Roberto Sirvent: What do you hope activists and community organizers will take away from reading your book?

Koni Benson: The book tries to provide a history as an opening into conversations about mobilization, demobilization, and remobilization in the face of power. Once pieced together, the story in this book was then workshopped with activists and community organizers over a five year period, so to a large extent it was activists and community organizers who picked key themes to highlight for both education, mobilization, and debate in movements. This includes: the details of colonial and apartheid dialectics between experiences and structures often airbrushed into neat nationalist narratives; complexities of alliance politics across race, class, and issue; the internal dynamics of movements, particularly the gendered and generational dynamics; and it included questions of authority and individualization that often overtake collective narratives.

As the only informal settlement to successfully resist the apartheid bulldozers, thanks to the organizing of the Crossroad’s Women’s Committee, the book goes into detail of both the victories,  and the unglamorous hard work of how women in Crossroads turned the building of shacks into a highly visible political campaign using posters, plays, pickets, direct actions, media campaigns, alliance building, and vigils, to the point where, in 1978 over 22 Congressmen stood up in United States Congress to appeal the demolition of Crossroads in Cape Town. All of this can be useful in honoring and inspiring struggle. But as Amilcar Cabral said, claim no easy victories, which here would include ‘ending the story’ at this high point, rather than seeing it as an important victory, in an ongoing war.
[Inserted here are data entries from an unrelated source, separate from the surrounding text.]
(** C5, amended.  For a 4x4 frame: valid calls return; the four luma
    positions (0,0), (1,0), (0,1), (1,1) read the chroma pair at index 0;
    for two calls that return, when the two runs have the same luma plane
    (only the chroma samples changed), each channel of any two of the four
    output pixels changes by the same delta provided the channel is at
    neither clamp bound (0 or 255) in the two pixels and the two runs; when
    [yRowStride >= width] and the two runs differ in one luma sample only,
    every other output pixel is the same in the two runs. *)
Theorem shared_chroma
    env yBuffer uBuffer vBuffer outBuffer srcY srcU srcV dst
    yRowStride uvRowStride uvPixelStride st1 st2 :
  resolves env yBuffer uBuffer vBuffer outBuffer srcY srcU srcV dst →
  disjoint_out srcY srcU srcV dst →
  (∀ st, valid_call srcY srcU srcV dst 4 4 yRowStride uvRowStride
           uvPixelStride (heap st) →
         is_Some (convertYuvToRgb env yBuffer uBuffer vBuffer
                    4 4 yRowStride uvRowStride uvPixelStride outBuffer st)) ∧
  (∀ x y, 0 ≤ x ≤ 1 → 0 ≤ y ≤ 1 →
     y / 2 * uvRowStride + x / 2 * uvPixelStride = 0) ∧
  ∀ st1' st2',
  convertYuvToRgb env yBuffer uBuffer vBuffer
    4 4 yRowStride uvRowStride uvPixelStride outBuffer st1 = Some st1' →
  convertYuvToRgb env yBuffer uBuffer vBuffer
    4 4 yRowStride uvRowStride uvPixelStride outBuffer st2 = Some st2' →
  ((∀ i, load (heap st1) srcY i = load (heap st2) srcY i) →
   ∀ x y x' y' p q p' q',
     0 ≤ x ≤ 1 → 0 ≤ y ≤ 1 → 0 ≤ x' ≤ 1 → 0 ≤ y' ≤ 1 →
     load (heap st1') dst (y * 4 + x) = Some p →
     load (heap st2') dst (y * 4 + x) = Some q →
     load (heap st1') dst (y' * 4 + x') = Some p' →
     load (heap st2') dst (y' * 4 + x') = Some q' →
     (unsaturated (red_of p) → unsaturated (red_of q) →
      unsaturated (red_of p') → unsaturated (red_of q') →
      red_of q - red_of p = red_of q' - red_of p') ∧
     (unsaturated (green_of p) → unsaturated (green_of q) →
      unsaturated (green_of p') → unsaturated (green_of q') →
      green_of q - green_of p = green_of q' - green_of p') ∧
     (unsaturated (blue_of p) → unsaturated (blue_of q) →
      unsaturated (blue_of p') → unsaturated (blue_of q') →
      blue_of q - blue_of p = blue_of q' - blue_of p')) ∧
  (4 ≤ yRowStride →
   ∀ x0 y0, 0 ≤ x0 < 4 → 0 ≤ y0 < 4 →
     (∀ i, i ≠ y0 * yRowStride + x0 →
           load (heap st1) srcY i = load (heap st2) srcY i) →
     (∀ i, load (heap st1) srcU i = load (heap st2) srcU i) →
     (∀ i, load (heap st1) srcV i = load (heap st2) srcV i) →
     ∀ x y, 0 ≤ x < 4 → 0 ≤ y < 4 → (x, y) ≠ (x0, y0) →
       load (heap st1') dst (y * 4 + x) = load (heap st2') dst (y * 4 + x)).
Proof.
  intros Hres Hdis.
  assert (Hidx : ∀ x y, 0 ≤ x ≤ 1 → 0 ≤ y ≤ 1 →
            y / 2 * uvRowStride + x / 2 * uvPixelStride = 0).
  { intros x y Hx Hy.
    assert (x / 2 = 0) as -> by (Z.to_euclidean_division_equations; lia).
    assert (y / 2 = 0) as -> by (Z.to_euclidean_division_equations; lia).
    lia. }
  split.
  { intros st. by apply (convert_total _ _ _ _ _ srcY srcU srcV dst). }
  split; [exact Hidx|].
  intros st1' st2' Hrun1 Hrun2. split.
  - intros HY x y x' y' p q p' q' Hx Hy Hx' Hy' Hp Hq Hp' Hq'.
    pose proof (convert_pixel_value env yBuffer uBuffer vBuffer outBuffer
                  srcY srcU srcV dst 4 4 yRowStride uvRowStride uvPixelStride
                  Hres Hdis) as Hval.
    destruct (Hval st1 st1' x y Hrun1) as (a1 & b1 & c1 & Ha1 & Hb1 & Hc1 & Ho1);
      [lia..|].
    destruct (Hval st2 st2' x y Hrun2) as (a2 & b2 & c2 & Ha2 & Hb2 & Hc2 & Ho2);
      [lia..|].
    destruct (Hval st1 st1' x' y' Hrun1)
      as (a1' & b1' & c1' & Ha1' & Hb1' & Hc1' & Ho1'); [lia..|].
    destruct (Hval st2 st2' x' y' Hrun2)
      as (a2' & b2' & c2' & Ha2' & Hb2' & Hc2' & Ho2'); [lia..|].
    rewrite Hidx in Hb1, Hc1, Hb2, Hc2, Hb1', Hc1', Hb2', Hc2' by done.
    rewrite HY in Ha1, Ha1'.
    assert (a2 = a1) as -> by congruence.
    assert (a2' = a1') as -> by congruence.
    assert (b1' = b1) as -> by congruence.
    assert (c1' = c1) as -> by congruence.
    assert (b2' = b2) as -> by congruence.
    assert (c2' = c2) as -> by congruence.
    assert (p = pack_argb (yuv_to_rgb a1 b1 c1)) as -> by congruence.
    assert (q = pack_argb (yuv_to_rgb a1 b2 c2)) as -> by congruence.
    assert (p' = pack_argb (yuv_to_rgb a1' b1 c1)) as -> by congruence.
    assert (q' = pack_argb (yuv_to_rgb a1' b2 c2)) as -> by congruence.
    destruct (channels_of_pixel a1 b1 c1) as (-> & -> & ->).
    destruct (channels_of_pixel a1 b2 c2) as (-> & -> & ->).
    destruct (channels_of_pixel a1' b1 c1) as (-> & -> & ->).
    destruct (channels_of_pixel a1' b2 c2) as (-> & -> & ->).
    unfold unsaturated.
    repeat split; intros H1 H2 H3 H4;
      rewrite !clamp_unsaturated by done;
      unfold raw_R, raw_G, raw_B; lia.
  - intros HyS x0 y0 Hx0 Hy0 HY HU HV x y Hx Hy Hne.
    apply (convert_pixel_agree env env yBuffer uBuffer vBuffer outBuffer
             yBuffer uBuffer vBuffer outBuffer
             srcY srcU srcV dst srcY srcU srcV dst
             4 4 yRowStride uvRowStride uvPixelStride
             Hres Hres Hdis Hdis st1 st1' st2 st2'); try done.
    apply HY. intros Heq.
    destruct (row_major_inj yRowStride y x y0 x0) as [-> ->]; [lia|lia|done|].
    by apply Hne.
Qed.
Lemma Forall_trace_monitor rs tag : Forall P (trace (waitForFileSynced rs tag)).
Proof.
  rewrite waitForFileSynced_unfold. cbn [trace fst].
  constructor; [apply P_BarStart|]. apply Forall_app. split.
  - now apply Forall_trace_poll_loop.
  - destruct (outcome (poll_loop rs 0 0 tag)) as [[|]|?|?|];
      repeat constructor; auto.
Qed.
End MonitorTraces.

Ltac walk_monitor :=
  repeat first
    [ apply Forall_trace_monitor; intros
    | apply Forall_trace_select_batch
    | apply Forall_trace_pick_newest
    | apply Forall_trace_await
    | apply Forall_trace_emit
    | apply Forall_trace_ret
    | apply Forall_trace_throw
    | apply Forall_trace_exit
    | apply Forall_trace_try_catch
    | apply Forall_trace_bind; [|intros ? ?] ].

Ltac aborted_early :=
  right; cbn; split; [repeat constructor|];
  split; [intros Hin; cbn in Hin; intuition discriminate|];
  eexists; reflexivity.

(** With './artifact' not a directory, a run ends at that check or was
    thrown out of before it. *)
Lemma main_not_directory (env : Env) :
  fs_stat_isDirectory env OUT_DIR = Ok false ->
  (exists tr,
      main env = (tr ++ [FsStat OUT_DIR; ConsoleError not_a_directory], Exited 1)
      /\ Forall quiet tr
      /\ ~ In (FsStat index_html) tr)
  \/ (Forall quiet (trace (main env))
      /\ (forall path, ~ In (FsStat path) (trace (main env)))
      /\ exists e, outcome (main env) = Threw e).
Proof.
  intros Hdir. unfold main, getArtifactId, downloadAndExtractArtifact.
  rewrite Hdir. generalize (upload env). intros u.
  destruct (fs_rm env) as [[]|?]; [|aborted_early].
  destruct (list_artifacts env) as [[[|a l]|]|?];
    [aborted_early| |aborted_early|aborted_early].
  cbn -[index_html].
  match goal with
  | |- context [artifact_zip_url env ?x] =>
      destruct (artifact_zip_url env x) as [url|?]; [|aborted_early]
  end.
  cbn -[index_html].
  destruct (download_and_extract env url) as [[]|?]; [|aborted_early].
  left. eexists [_; _; _; _; _; _]. cbn. split; [reflexivity|].
  split; [repeat constructor|]. intros Hin; cbn in Hin; intuition discriminate.
Qed.

(** With './artifact' missing, [fs.stat] rejects and the run throws. *)
Lemma main_directory_missing (env : Env) (e : Error) :
  fs_stat_isDirectory env OUT_DIR = Fail e -> exists e', outcome (main env) = Threw e'.
Proof.
  intros Hdir. unfold main, getArtifactId, downloadAndExtractArtifact.
  rewrite Hdir. generalize (upload env). intros u.
  destruct (fs_rm env) as [[]|?]; [|cbn; eexists; reflexivity].
  destruct (list_artifacts env) as [[[|a l]|]|?]; try (cbn; eexists; reflexivity).
  cbn -[index_html].
  match goal with
  | |- context [artifact_zip_url env ?x] =>
      destruct (artifact_zip_url env x) as [url|?]; [|cbn; eexists; reflexivity]
  end.
  cbn -[index_html].
  destruct (download_and_extract env url) as [[]|?]; cbn; eexists; reflexivity.
Qed.

Lemma not_a_directory_printed (env : Env) :
  Forall (fun ev => ev = ConsoleError not_a_directory ->
                    fs_stat_isDirectory env OUT_DIR = Ok false)
         (trace (main env)).
Proof.
  unfold main, getArtifactId, downloadAndExtractArtifact, upload,
    updateFeedAndPrint, writeFeed.
  walk_monitor; try (intros; unfold not_a_directory in *; cbn in *; congruence).
  match goal with
  | H : outcome (await (FsStat OUT_DIR) _) = Returned ?b |- _ =>
      apply await_returned in H; destruct b
  end; walk_monitor; try (intros; unfold not_a_directory in *; cbn in *; congruence).
Qed.

(** X14. When './artifact' exists but is not a directory, the run never
    looks for index.html, never calls the Bee node and does not return; if
    it gets as far as the check, it prints 'Directory ./artifact does not
    exist' and exits with code 1. That message is printed in no other
    case: in particular not when './artifact' is missing altogether, where
    [fs.stat] rejects and the run throws instead of exiting. *)
Theorem not_a_directory_aborts (env : Env) :
  (fs_stat_isDirectory env OUT_DIR = Ok false ->
   Forall quiet (trace (main env))
   /\ ~ In (FsStat index_html) (trace (main env))
   /\ (forall r, outcome (main env) <> Returned r)
   /\ (In (FsStat OUT_DIR) (trace (main env)) ->
       outcome (main env) = Exited 1
       /\ exists tr,
            trace (main env) = tr ++ [FsStat OUT_DIR; ConsoleError not_a_directory]))
  /\ (In (ConsoleError not_a_directory) (trace (main env)) ->
      fs_stat_isDirectory env OUT_DIR = Ok false)
  /\ (forall e, fs_stat_isDirectory env OUT_DIR = Fail e ->
                exists e', outcome (main env) = Threw e').
Proof.
  split; [|split].
  - intros Hdir.
    destruct (main_not_directory env Hdir)
      as [(tr & -> & Hq & Hidx)|(Hq & Hnot & e & He)]; cbn [trace outcome fst snd].
    + split; [apply Forall_app; split; [exact Hq|repeat constructor]|].
      split.
      * intros Hin. apply in_app_or in Hin. destruct Hin as [Hin|Hin]; [tauto|].
        cbn in Hin. intuition discriminate.
      * split; [discriminate|]. intros _. split; [reflexivity|now exists tr].
    + split; [exact Hq|]. split; [apply Hnot|].
      split; [rewrite He; discriminate|]. intros Hin. now destruct (Hnot _ Hin).
  - intros Hin. pose proof (not_a_directory_printed env) as H.
    rewrite Forall_forall in H. exact (H _ Hin eq_refl).
  - intros e. apply main_directory_missing.
Qed.

Lemma not_a_directory_aborts_witness :
  fs_stat_isDirectory file_env OUT_DIR = Ok false
  /\ outcome (main file_env) = Exited 1
  /\ Forall quiet (trace (main file_env)).
Proof.
  assert (H : fs_stat_isDirectory file_env OUT_DIR = Ok false) by reflexivity.
  split; [exact H|].
  destruct (proj1 (not_a_directory_aborts file_env) H) as (Hq & _ & _ & Hexit).
  split; [|exact Hq]. apply Hexit. vm_compute. intuition.
Defined.

(** ** [program] *)

Lemma bind_returns {A B} (m : M A) (k : A -> M B) (b : B) :
  (forall a r, outcome (k a) = Returned r -> r = b) ->
  forall r, outcome (bind m k) = Returned r -> r = b.
Proof.
  intros Hk r. destruct m as [tr [a|e|c|]]; try discriminate.
  rewrite bind_returned, outcome_prefix. apply Hk.
Qed.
The book therefore follows these movements past their heyday, and looks at how momentous gains were pushed back through a reconfiguration of power and politics.

The apartheid state employed counter-revolutionary guerrilla warfare strategies which were developed and used across the world at the time, from Vietnam and Colombia, to undermine community protest ‘from within.’ In Crossroads in 1986 state-sponsored vigilantes (known as witdoeke), set the Crossroads camp on fire and chased out 70,000 residents deemed “squatters” by the apartheid state. The Women’s Committee was then dismissed and housing allocation militarized over the subsequent decade in the area.

After apartheid officially ended, women in Crossroads were again at the forefront of initiating one of the first and most prolonged protests for undelivered housing and public services. Yet their 1998 four-month sit-in on City Council Housing Offices, like other occupations and protest movements today, was criminalized by the state, vilified and oversimplified by the media, and disconnected from the more complicated legacies of colonialism and anti-apartheid organizing.  Again, women’s leadership was demobilised, depoliticised, and dislocated from the issues they stood up for and from the celebrated history of women’s mobilising in Crossroads during apartheid.

This lip service, and these unresolved complicated dynamics of movement demobilization impact current attempts to mobilize for housing, water, education, etc. and are important to acknowledge and study in order to subvert, for strategic purposes, as well as for facing questions of how do we (want to) operate, amongst ourselves, in the face of neocolonialism, racism, and patriarchy in the present.

We know readers will learn a lot from your book, but what do you hope readers will un-learn? In other words, is there a particular ideology you’re hoping to dismantle?

Different readers will have different take aways, but there are a number of ideas about borders, boxes, and boundaries that the book tries to challenge. The first is to challenge the denial of ongoing apartheid: the myth that 1994 was a key turning point. This is the so-call South African miracle, Rainbownationism – where the ANC led us to the end of apartheid and that there is no need to drudge up calls to decolonize and call attention to white wealth, now. The book tries to show how the negotiated settlement, first experienced in Crossroads and then in South Africa as a whole undermined community organization and shows how post 1994 organizing is conveniently disconnected from colonial legacies and anti-apartheid era organizing, and instead criminalized today.

The 1994 divide keeps us from seeing the liberation struggle as unfinished, as an urgent priority that requires drastic measures, immediately. While Crossroads is an iconic piece of anti-apartheid struggle history in South Africa which captured local, national, and international attention at the peak of the apartheid regime, two decades later, when 300 African women – the 1998 Crossroad’s Women’s Power Group – organised in the same place, again publicly and politically against some of the same male figures in authority, they were vilified.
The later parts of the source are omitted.